#### Data for this exercise ####

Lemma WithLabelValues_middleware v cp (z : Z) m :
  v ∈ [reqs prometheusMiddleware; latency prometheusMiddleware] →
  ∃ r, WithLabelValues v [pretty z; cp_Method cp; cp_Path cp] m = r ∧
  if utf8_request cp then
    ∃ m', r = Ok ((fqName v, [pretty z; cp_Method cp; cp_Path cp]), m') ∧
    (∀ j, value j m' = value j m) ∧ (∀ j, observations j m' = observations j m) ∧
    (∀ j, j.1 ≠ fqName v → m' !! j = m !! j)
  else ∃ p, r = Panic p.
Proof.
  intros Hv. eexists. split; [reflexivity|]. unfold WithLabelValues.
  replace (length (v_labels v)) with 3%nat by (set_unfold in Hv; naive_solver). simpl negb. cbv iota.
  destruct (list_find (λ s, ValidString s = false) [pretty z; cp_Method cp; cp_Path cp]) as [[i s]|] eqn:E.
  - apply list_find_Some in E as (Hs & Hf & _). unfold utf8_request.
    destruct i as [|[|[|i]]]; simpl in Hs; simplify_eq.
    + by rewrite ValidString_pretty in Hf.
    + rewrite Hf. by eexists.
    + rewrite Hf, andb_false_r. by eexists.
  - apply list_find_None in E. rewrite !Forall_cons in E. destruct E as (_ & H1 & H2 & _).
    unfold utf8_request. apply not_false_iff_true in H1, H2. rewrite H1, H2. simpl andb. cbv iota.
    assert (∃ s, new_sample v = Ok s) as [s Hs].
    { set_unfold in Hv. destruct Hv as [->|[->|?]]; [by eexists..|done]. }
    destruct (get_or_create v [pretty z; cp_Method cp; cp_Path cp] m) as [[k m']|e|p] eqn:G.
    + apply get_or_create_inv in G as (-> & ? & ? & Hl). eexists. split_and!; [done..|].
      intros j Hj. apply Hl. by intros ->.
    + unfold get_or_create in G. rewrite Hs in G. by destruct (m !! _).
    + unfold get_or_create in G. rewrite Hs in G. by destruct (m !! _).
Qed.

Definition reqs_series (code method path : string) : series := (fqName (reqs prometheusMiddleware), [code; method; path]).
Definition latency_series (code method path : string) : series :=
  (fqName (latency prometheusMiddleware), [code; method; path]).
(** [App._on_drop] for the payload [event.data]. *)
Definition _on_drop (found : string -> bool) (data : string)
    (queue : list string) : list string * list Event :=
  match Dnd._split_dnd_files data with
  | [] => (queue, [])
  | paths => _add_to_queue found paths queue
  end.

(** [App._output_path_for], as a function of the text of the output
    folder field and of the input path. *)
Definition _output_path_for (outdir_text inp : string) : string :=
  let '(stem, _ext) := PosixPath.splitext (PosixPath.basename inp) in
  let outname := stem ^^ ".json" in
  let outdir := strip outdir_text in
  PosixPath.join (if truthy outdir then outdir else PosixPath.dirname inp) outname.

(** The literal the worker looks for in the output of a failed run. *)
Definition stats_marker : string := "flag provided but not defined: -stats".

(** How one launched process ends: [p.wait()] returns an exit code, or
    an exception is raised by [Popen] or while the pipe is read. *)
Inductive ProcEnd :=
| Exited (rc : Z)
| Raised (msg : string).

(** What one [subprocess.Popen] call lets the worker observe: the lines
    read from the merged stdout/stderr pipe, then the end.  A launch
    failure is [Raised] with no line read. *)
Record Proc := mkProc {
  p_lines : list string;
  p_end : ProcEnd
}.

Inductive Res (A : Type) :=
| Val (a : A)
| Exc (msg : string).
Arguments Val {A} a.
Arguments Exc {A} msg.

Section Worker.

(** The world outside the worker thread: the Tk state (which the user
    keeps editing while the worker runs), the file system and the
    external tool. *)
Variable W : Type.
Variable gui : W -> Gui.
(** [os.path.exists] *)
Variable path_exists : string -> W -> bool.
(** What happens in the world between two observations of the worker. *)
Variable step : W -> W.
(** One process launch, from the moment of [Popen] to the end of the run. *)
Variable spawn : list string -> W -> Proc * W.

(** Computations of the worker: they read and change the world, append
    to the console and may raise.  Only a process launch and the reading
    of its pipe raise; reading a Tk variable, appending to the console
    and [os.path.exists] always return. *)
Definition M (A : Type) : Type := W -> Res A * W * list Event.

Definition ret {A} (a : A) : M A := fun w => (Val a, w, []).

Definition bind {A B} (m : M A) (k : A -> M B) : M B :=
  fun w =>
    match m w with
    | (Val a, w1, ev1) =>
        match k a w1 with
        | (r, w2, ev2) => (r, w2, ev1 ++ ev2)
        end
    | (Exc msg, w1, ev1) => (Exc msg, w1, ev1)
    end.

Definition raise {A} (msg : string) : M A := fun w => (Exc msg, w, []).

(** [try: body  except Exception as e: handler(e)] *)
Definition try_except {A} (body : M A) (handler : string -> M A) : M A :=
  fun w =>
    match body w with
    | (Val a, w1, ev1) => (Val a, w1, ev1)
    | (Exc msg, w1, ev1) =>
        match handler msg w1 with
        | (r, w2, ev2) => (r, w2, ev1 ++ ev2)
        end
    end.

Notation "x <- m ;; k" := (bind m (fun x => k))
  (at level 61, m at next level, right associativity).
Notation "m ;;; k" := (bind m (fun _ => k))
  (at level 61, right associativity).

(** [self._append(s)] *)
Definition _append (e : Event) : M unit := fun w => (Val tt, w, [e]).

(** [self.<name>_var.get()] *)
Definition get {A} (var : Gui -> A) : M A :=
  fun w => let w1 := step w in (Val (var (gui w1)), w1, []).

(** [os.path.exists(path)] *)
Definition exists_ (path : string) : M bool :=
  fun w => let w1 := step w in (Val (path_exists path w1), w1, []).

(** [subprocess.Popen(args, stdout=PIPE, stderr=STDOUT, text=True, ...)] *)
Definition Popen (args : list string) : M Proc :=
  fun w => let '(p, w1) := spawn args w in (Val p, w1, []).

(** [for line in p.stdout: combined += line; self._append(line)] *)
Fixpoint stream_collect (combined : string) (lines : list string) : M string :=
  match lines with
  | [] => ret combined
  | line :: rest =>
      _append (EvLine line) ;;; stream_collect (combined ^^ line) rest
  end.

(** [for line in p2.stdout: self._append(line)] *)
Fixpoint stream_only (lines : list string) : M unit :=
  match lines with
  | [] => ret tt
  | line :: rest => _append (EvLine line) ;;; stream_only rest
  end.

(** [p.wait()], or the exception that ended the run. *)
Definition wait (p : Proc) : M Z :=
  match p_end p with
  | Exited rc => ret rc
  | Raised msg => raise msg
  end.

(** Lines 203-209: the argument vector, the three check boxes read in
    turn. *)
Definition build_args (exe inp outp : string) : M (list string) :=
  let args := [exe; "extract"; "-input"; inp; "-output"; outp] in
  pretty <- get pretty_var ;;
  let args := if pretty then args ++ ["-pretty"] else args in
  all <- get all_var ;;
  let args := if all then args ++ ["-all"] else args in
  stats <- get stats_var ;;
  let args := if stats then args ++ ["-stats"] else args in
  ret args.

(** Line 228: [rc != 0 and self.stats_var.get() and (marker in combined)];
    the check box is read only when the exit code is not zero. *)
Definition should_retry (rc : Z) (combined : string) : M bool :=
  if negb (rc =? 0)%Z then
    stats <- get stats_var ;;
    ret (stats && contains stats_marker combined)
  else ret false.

####

*What you will do:* From the records above, quote only the lines running from the line with "match p_end p with" to the line with "Definition build_args (exe", both lines included.

*Result:*
  match p_end p with
  | Exited rc => ret rc
  | Raised msg => raise msg
  end.

(** Lines 203-209: the argument vector, the three check boxes read in
    turn. *)
Definition build_args (exe inp outp : string) : M (list string) :=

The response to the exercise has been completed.